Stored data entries
*** Begin section ***

(* ===== verification/Launch.v ===== *)
(** * The growth of [b.N]: [runN], [launch] and [roundUp] of [testing]

    A benchmark function is not called once: Go's [testing] package
    (benchmark.go, Go 1.12, the GOPATH toolchain the repository's relative
    import ["./common"] needs) first runs it with [b.N = 1] ([run1]),
    then, in [launch], predicts from the time per iteration how many
    iterations fill the benchmark time, runs the function again with that
    [b.N] rounded up to a number of the form [1eX], [2eX], [3eX] or [5eX]
    ([roundUp]), and repeats until the run fails, the last run took at
    least the benchmark time, or [b.N] reached [1e9]. Every run goes
    through [runN]: set [b.N], reset and start the timer, call the
    function, stop the timer, remember [b.N] and the duration as
    [previousN] and [previousDuration] (which [b.RunParallel] reads for
    its grain).

    The package is not part of the repository: it is modelled from its
    source. Go's [int] is 64 bits wide; the arithmetic of the prediction
    wraps ([wrap64]). Time is the measured work of the world, [w_timed]
    round trips, each costing [tick_ns] nanoseconds.

    The loop of [launch] is a [Fixpoint] with fuel [launch_fuel]. Every
    [b.N] it tries is a round number above the last one, and there are
    35 round numbers between 1 and [1e9]: [rounds_above] counts those
    still ahead and drops at every run, so the fuel is never what stops
    the loop. *)

From S2P Require Import Prelude Decimal Redis Radix GoTesting.
Import Decimal Redis Radix GoTesting.

Module Launch.

(** ** Round numbers *)

(** Go's [int] arithmetic: the result is taken modulo [2^64], signed. *)
Definition wrap64 (z : Z) : Z := ((z + 2 ^ 63) mod 2 ^ 64 - 2 ^ 63)%Z.

(** The first loop of [roundDown10]: [for n >= 10 { n = n / 10; tens++ }].
    An [int] is below [10^19], so 19 trips are enough. *)
Fixpoint count_tens (fuel : nat) (n tens : Z) : Z :=
  match fuel with
  | O => tens
  | S f => if (10 <=? n)%Z then count_tens f (n / 10) (tens + 1) else tens
  end.

(** [roundDown10(n)]: [10^floor(log10 n)], the power computed by the
    second loop [for i := 0; i < tens; i++ { result *= 10 }]. *)
Definition roundDown10 (n : Z) : Z :=
  let tens := count_tens 19 n 0 in
  Nat.iter (Z.to_nat tens) (fun result => (result * 10)%Z) 1%Z.

(** [roundUp(n)]: the least of [1eX], [2eX], [3eX], [5eX], [10eX] that is
    at least [n], where [1eX = roundDown10 n]. *)
Definition roundUp (n : Z) : Z :=
  let base := roundDown10 n in
  if (n <=? base)%Z then base
  else if (n <=? 2 * base)%Z then (2 * base)%Z
  else if (n <=? 3 * base)%Z then (3 * base)%Z
  else if (n <=? 5 * base)%Z then (5 * base)%Z
  else (10 * base)%Z.

(** The round numbers below [1e9]: [1], [2], [3], [5], [10], ..., [5e8]. *)
Definition round_numbers : list Z :=
  flat_map (fun k => List.map (fun c => (c * 10 ^ Z.of_nat k)%Z) [1; 2; 3; 5]%Z) (seq 0 9).

(** How many round numbers below [1e9] lie above [n]. *)
Definition rounds_above (n : Z) : nat := List.length (List.filter (fun r => (n <? r)%Z) round_numbers).

(** ** Lemmas on round numbers *)

Lemma count_tens_spec f n t :
  (1 <= n < 10 ^ (Z.of_nat f + 1))%Z ->
  exists k, count_tens f n t = (t + k)%Z /\ (0 <= k)%Z /\ (10 ^ k <= n < 10 ^ (k + 1))%Z.
Proof.
  revert n t. induction f as [|f IH]; intros n t Hn; simpl.
  - exists 0%Z. simpl in Hn. split_and!; lia.
  - destruct (Z.leb_spec 10 n) as [Hge|Hlt]; [|exists 0%Z; split_and!; simpl; lia].
    rewrite Nat2Z.inj_succ, <- Z.add_1_r, Z.pow_add_r in Hn by lia.
    destruct (IH (n / 10) (t + 1))%Z as (k & Hk & Hk0 & Hb).
    { split; [apply Z.div_le_lower_bound; lia|apply Z.div_lt_upper_bound; lia]. }
    exists (k + 1)%Z. rewrite Hk.
    assert (E1 : (10 ^ (k + 1) = 10 ^ k * 10)%Z) by (rewrite Z.pow_add_r; lia).
    assert (E2 : (10 ^ (k + 1 + 1) = 10 ^ k * 100)%Z) by (rewrite !Z.pow_add_r; lia).
    rewrite E1 in Hb. rewrite E1, E2. pose proof (Z.div_mod n 10). pose proof (Z.mod_pos_bound n 10).
    split_and!; lia.
Qed.

Lemma iter_times10 m : Nat.iter m (fun r => (r * 10)%Z) 1%Z = (10 ^ Z.of_nat m)%Z.
Proof.
  induction m as [|m IH]; [done|].
  rewrite Nat2Z.inj_succ, Z.pow_succ_r by lia. simpl. rewrite IH. lia.
Qed.

Lemma roundDown10_spec n :
  (1 <= n <= LLONG_MAX)%Z ->
  exists k, (0 <= k)%Z /\ roundDown10 n = (10 ^ k)%Z /\ (10 ^ k <= n < 10 ^ (k + 1))%Z.
Proof.
  intros Hn. assert (Hmax : (LLONG_MAX < 10 ^ (Z.of_nat 19 + 1))%Z) by reflexivity.
  destruct (count_tens_spec 19 n 0) as (k & Hk & Hk0 & Hb); [lia|].
  exists k. unfold roundDown10. rewrite Hk, iter_times10, Z2Nat.id by lia.
  split; [lia|split; [reflexivity|exact Hb]].
Qed.

(** [roundUp n] is a round number [c * 10^k] with [10^k <= n], at least
    [n] and at most [2 n]. *)
Lemma roundUp_spec n :
  (1 <= n <= LLONG_MAX)%Z ->
  exists k c, (0 <= k)%Z /\ c ∈ [1; 2; 3; 5; 10]%Z /\ roundUp n = (c * 10 ^ k)%Z /\
    (10 ^ k <= n)%Z /\ (n <= roundUp n <= 2 * n)%Z.
Proof.
  intros Hn. destruct (roundDown10_spec n Hn) as (k & Hk0 & Hb & Hkn).
  unfold roundUp. rewrite Hb. exists k.
  destruct (Z.leb_spec n (10 ^ k)); [exists 1%Z; split_and!; [lia|apply list_elem_of_In; simpl; tauto|lia..]|].
  destruct (Z.leb_spec n (2 * 10 ^ k)); [exists 2%Z; split_and!; [lia|apply list_elem_of_In; simpl; tauto|lia..]|].
  destruct (Z.leb_spec n (3 * 10 ^ k)); [exists 3%Z; split_and!; [lia|apply list_elem_of_In; simpl; tauto|lia..]|].
  destruct (Z.leb_spec n (5 * 10 ^ k)); [exists 5%Z; split_and!; [lia|apply list_elem_of_In; simpl; tauto|lia..]|].
  exists 10%Z. rewrite Z.pow_add_r in Hkn by lia. split_and!; [lia|apply list_elem_of_In; simpl; tauto|lia..].
Qed.

(** Below [1e9], [roundUp] lands on [round_numbers]. *)
Lemma roundUp_round n :
  (1 <= n <= LLONG_MAX)%Z -> (roundUp n < 10 ^ 9)%Z -> In (roundUp n) round_numbers.
Proof.
  intros Hn Hlt. destruct (roundUp_spec n Hn) as (k & c & Hk0 & Hc & Hr & _ & _).
  rewrite Hr in Hlt |- *. unfold round_numbers. apply in_flat_map.
  assert (Hpos : (0 < 10 ^ k)%Z) by (apply Z.pow_pos_nonneg; lia).
  repeat (apply elem_of_cons in Hc as [->|Hc]).
  6: { exfalso. by eapply not_elem_of_nil. }
  5: { exists (Z.to_nat (k + 1)). rewrite in_seq, Z2Nat.id by lia.
       assert (k + 1 < 9)%Z by (apply (Z.pow_lt_mono_r_iff 10); [lia|lia|]; rewrite Z.pow_add_r; lia).
       split; [lia|]. left. rewrite Z.pow_add_r; lia. }
  all: exists (Z.to_nat k); rewrite in_seq, Z2Nat.id by lia.
  all: assert (k < 9)%Z by (apply (Z.pow_lt_mono_r_iff 10); lia).
  all: split; [lia|simpl; tauto].
Qed.

Lemma filter_above_mono (l : list Z) a b :
  (a <= b)%Z -> List.length (List.filter (fun r => (b <? r)%Z) l) <= List.length (List.filter (fun r => (a <? r)%Z) l).
Proof.
  intros Hab. induction l as [|r l IH]; simpl; [lia|].
  destruct (Z.ltb_spec b r), (Z.ltb_spec a r); simpl; lia.
Qed.

(** A round number between [a] and [b] makes fewer of them lie above [b]. *)
Lemma rounds_above_lt a b :
  (a < b)%Z -> In b round_numbers -> rounds_above b < rounds_above a.
Proof.
  unfold rounds_above. generalize round_numbers. intros l Hab Hb.
  induction l as [|r l IH]; [done|]. simpl.
  destruct Hb as [->|Hb].
  - destruct (Z.ltb_spec b b), (Z.ltb_spec a b); [lia|lia| |lia]. simpl.
    pose proof (filter_above_mono l a b). lia.
  - specialize (IH Hb). destruct (Z.ltb_spec b r), (Z.ltb_spec a r); simpl; lia.
Qed.

(** ** [runN], [launch], [run1] *)

(** A benchmark function as the framework calls it: the number of the
    call (which draw of [rand.Int31()] the call gets, and which
    interleaving the scheduler picks for it), [b.N], and
    [b.previousN] and [b.previousDuration] in ns, which only
    [b.RunParallel] reads. *)
Definition BenchFunc : Type := nat -> nat -> Z -> Z -> Go unit.

(** The fields of [b] that [runN] and [launch] set and read besides the
    timer, the failure flag and the log of the world. *)
Record B := mkB {
  b_N : Z;
  b_previousN : Z;
  b_previousDuration : Z;
  b_calls : nat            (** how many times [runN] called the function *)
}.

(** [b.benchTime]: [-benchtime=1s] or [-benchtime=100x]. *)
Inductive BenchTime : Type :=
| ForDuration (d : Z)      (** in ns *)
| ForCount (n : Z).

Definition billion : Z := 1000000000.

Section Runs.
(** The wall-clock cost of one round trip, in ns. *)
Variable tick_ns : Z.

(** [b.duration]: the measured work, in ns. *)
Definition duration (w : World) : Z := (tick_ns * Z.of_nat (w_timed w))%Z.

(** [b.nsPerOp()]. *)
Definition nsPerOp (b : B) (w : World) : Z :=
  if (b_N b <=? 0)%Z then 0%Z else Z.quot (duration w) (b_N b).

(** [b.runN(n)]: set [b.N], reset and start the timer, call the function,
    stop the timer, keep [b.N] and the duration for the next run. *)
Definition runN (f : BenchFunc) (n : Z) (b : B) : Go B :=
  ResetTimer ;;
  StartTimer ;;
  f (b_calls b) (Z.to_nat n) (b_previousN b) (b_previousDuration b) ;;
  StopTimer ;;
  w <- st_get ;;
  st_ret (mkB n n (duration w) (S (b_calls b))).

(** The body of the loop of [launch]: the iterations that fill [d] at
    [nsop] ns each, 1.2 times that, at most [100 * last] and at least
    [last + 1], rounded up. *)
Definition predictN (d nsop last : Z) : Z :=
  let n := if (nsop =? 0)%Z then d else Z.quot d nsop in
  let n := Z.max (Z.min (wrap64 (n + Z.quot n 5)) (wrap64 (100 * last))) (wrap64 (last + 1)) in
  roundUp n.

(** [for n := 1; !b.failed && b.duration < d && n < 1e9; { ... b.runN(n) }]. *)
Fixpoint launch_loop (fuel : nat) (f : BenchFunc) (d n : Z) (b : B) : Go B :=
  match fuel with
  | O => st_ret b
  | S fuel' =>
      w <- st_get ;;
      if negb (w_failed w) && (duration w <? d)%Z && (n <? billion)%Z then
        let n' := predictN d (nsPerOp b w) n in
        b' <- runN f n' b ;;
        launch_loop fuel' f d n' b'
      else st_ret b
  end.

(** Enough fuel for the loop: there are 35 round numbers above 1 and below
    [1e9] ([launch_loop_fuel]). *)
Definition launch_fuel : nat := 37.

(** [b.launch()]: the runs, then [b.result = BenchmarkResult{b.N,
    b.duration}]. *)
Definition launch (f : BenchFunc) (bt : BenchTime) (b : B) : Go (Z * Z) :=
  b' <- match bt with
        | ForCount n => runN f n b
        | ForDuration d => launch_loop launch_fuel f d 1 b
        end ;;
  w <- st_get ;;
  st_ret (b_N b', duration w).

(** [go fn(); <-b.signal]: [fn] runs on its own goroutine and signals
    when it ends; [runtime.Goexit] ends that goroutine only, a panic ends
    the program. *)
Definition go_wait {A} (m : Go A) : Go (option A) :=
  fun w =>
    match m w with
    | (w', Normal a) => (w', Normal (Some a))
    | (w', Abrupt Goexit) => (w', Normal None)
    | (w', Abrupt (Panic msg)) => (w', Abrupt (Panic msg))
    end.

(** [b.run1()], and [b.run()] when it succeeded: one run with [b.N = 1]
    on a goroutine; unless it failed, [launch] on another. The result is
    [None] when a run failed. *)
Definition run_benchmark (f : BenchFunc) (bt : BenchTime) : Go (option (Z * Z)) :=
  r <- go_wait (runN f 1 (mkB 0 0 0 0)) ;;
  w <- st_get ;;
  match r with
  | Some b => if w_failed w then st_ret None
              else r' <- go_wait (launch f bt b) ;;
                   w' <- st_get ;;
                   st_ret (if w_failed w' then None else r')
  | None => st_ret None
  end.

(** ** The loop of [launch] stops by its own condition *)

Lemma wrap64_id z : (LLONG_MIN <= z <= LLONG_MAX)%Z -> wrap64 z = z.
Proof. intros Hz. unfold wrap64, LLONG_MIN, LLONG_MAX in *. rewrite Z.mod_small; lia. Qed.

(** The next [b.N] is above the last, at most 200 times it, and a round
    number when it is below [1e9]. *)
Lemma predictN_spec d nsop last :
  (1 <= last < billion)%Z ->
  (last < predictN d nsop last <= 200 * last)%Z /\
  ((predictN d nsop last < billion)%Z -> In (predictN d nsop last) round_numbers).
Proof.
  intros Hl. unfold predictN.
  rewrite (wrap64_id (100 * last)), (wrap64_id (last + 1)) by (unfold billion, LLONG_MIN, LLONG_MAX in *; lia).
  match goal with |- context [roundUp ?x] => set (m := x) end.
  assert (Hm : (last + 1 <= m <= 100 * last)%Z) by (subst m; lia).
  destruct (roundUp_spec m) as (k & c & _ & _ & _ & _ & Hr); [unfold LLONG_MAX, billion in *; lia|].
  split; [lia|]. intros Hlt. apply roundUp_round; [unfold LLONG_MAX, billion in *; lia|exact Hlt].
Qed.

(** The runs the loop can still make from [n]. *)
Definition need (n : Z) : nat := if (n <? billion)%Z then rounds_above n + 2 else 1.

Lemma need_step n n' :
  (1 <= n < billion)%Z -> (n < n')%Z -> ((n' < billion)%Z -> In n' round_numbers) -> need n' < need n.
Proof.
  intros Hn Hlt Hr. unfold need. destruct (Z.ltb_spec n billion); [|lia].
  destruct (Z.ltb_spec n' billion); [|lia]. pose proof (rounds_above_lt n n' Hlt (Hr ltac:(lia))). lia.
Qed.

(** With fuel for every run it can still make, one more unit of fuel
    changes nothing. *)
Lemma launch_loop_enough fuel f d n b :
  (1 <= n)%Z -> need n <= fuel -> launch_loop fuel f d n b ≡ launch_loop (S fuel) f d n b.
Proof.
  revert n b. induction fuel as [|fuel IH]; intros n b Hn Hneed w.
  { unfold need in Hneed. destruct (n <? billion)%Z; lia. }
  cbn [launch_loop st_bind st_get].
  destruct (negb (w_failed w) && (duration w <? d)%Z && (n <? billion)%Z) eqn:G; [|done].
  apply andb_true_iff in G as [_ Hlt%Z.ltb_lt].
  destruct (predictN_spec d (nsPerOp b w) n) as [Hp Hr]; [lia|].
  unfold st_bind. destruct (runN f _ b w) as [w1 [b'|e]]; [|done].
  apply IH; [lia|]. pose proof (need_step n _ ltac:(lia) (proj1 Hp) Hr). lia.
Qed.

(** [launch_fuel] runs are enough: any more fuel gives the same result. *)
Lemma launch_loop_fuel fuel f d b :
  launch_fuel <= fuel -> launch_loop fuel f d 1 b ≡ launch_loop launch_fuel f d 1 b.
Proof.
  assert (Hneed : need 1 = launch_fuel) by reflexivity.
  induction 1 as [|fuel Hle IH]; [reflexivity|].
  rewrite <- IH. symmetry. apply launch_loop_enough; lia.
Qed.

End Runs.

End Launch.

*** End section ***

--- Your task ---
Across the records above, show each line containing the word "first".

--- Solution to this exercise ---
    import ["./common"] needs) first runs it with [b.N = 1] ([run1]),
(** The first loop of [roundDown10]: [for n >= 10 { n = n / 10; tens++ }].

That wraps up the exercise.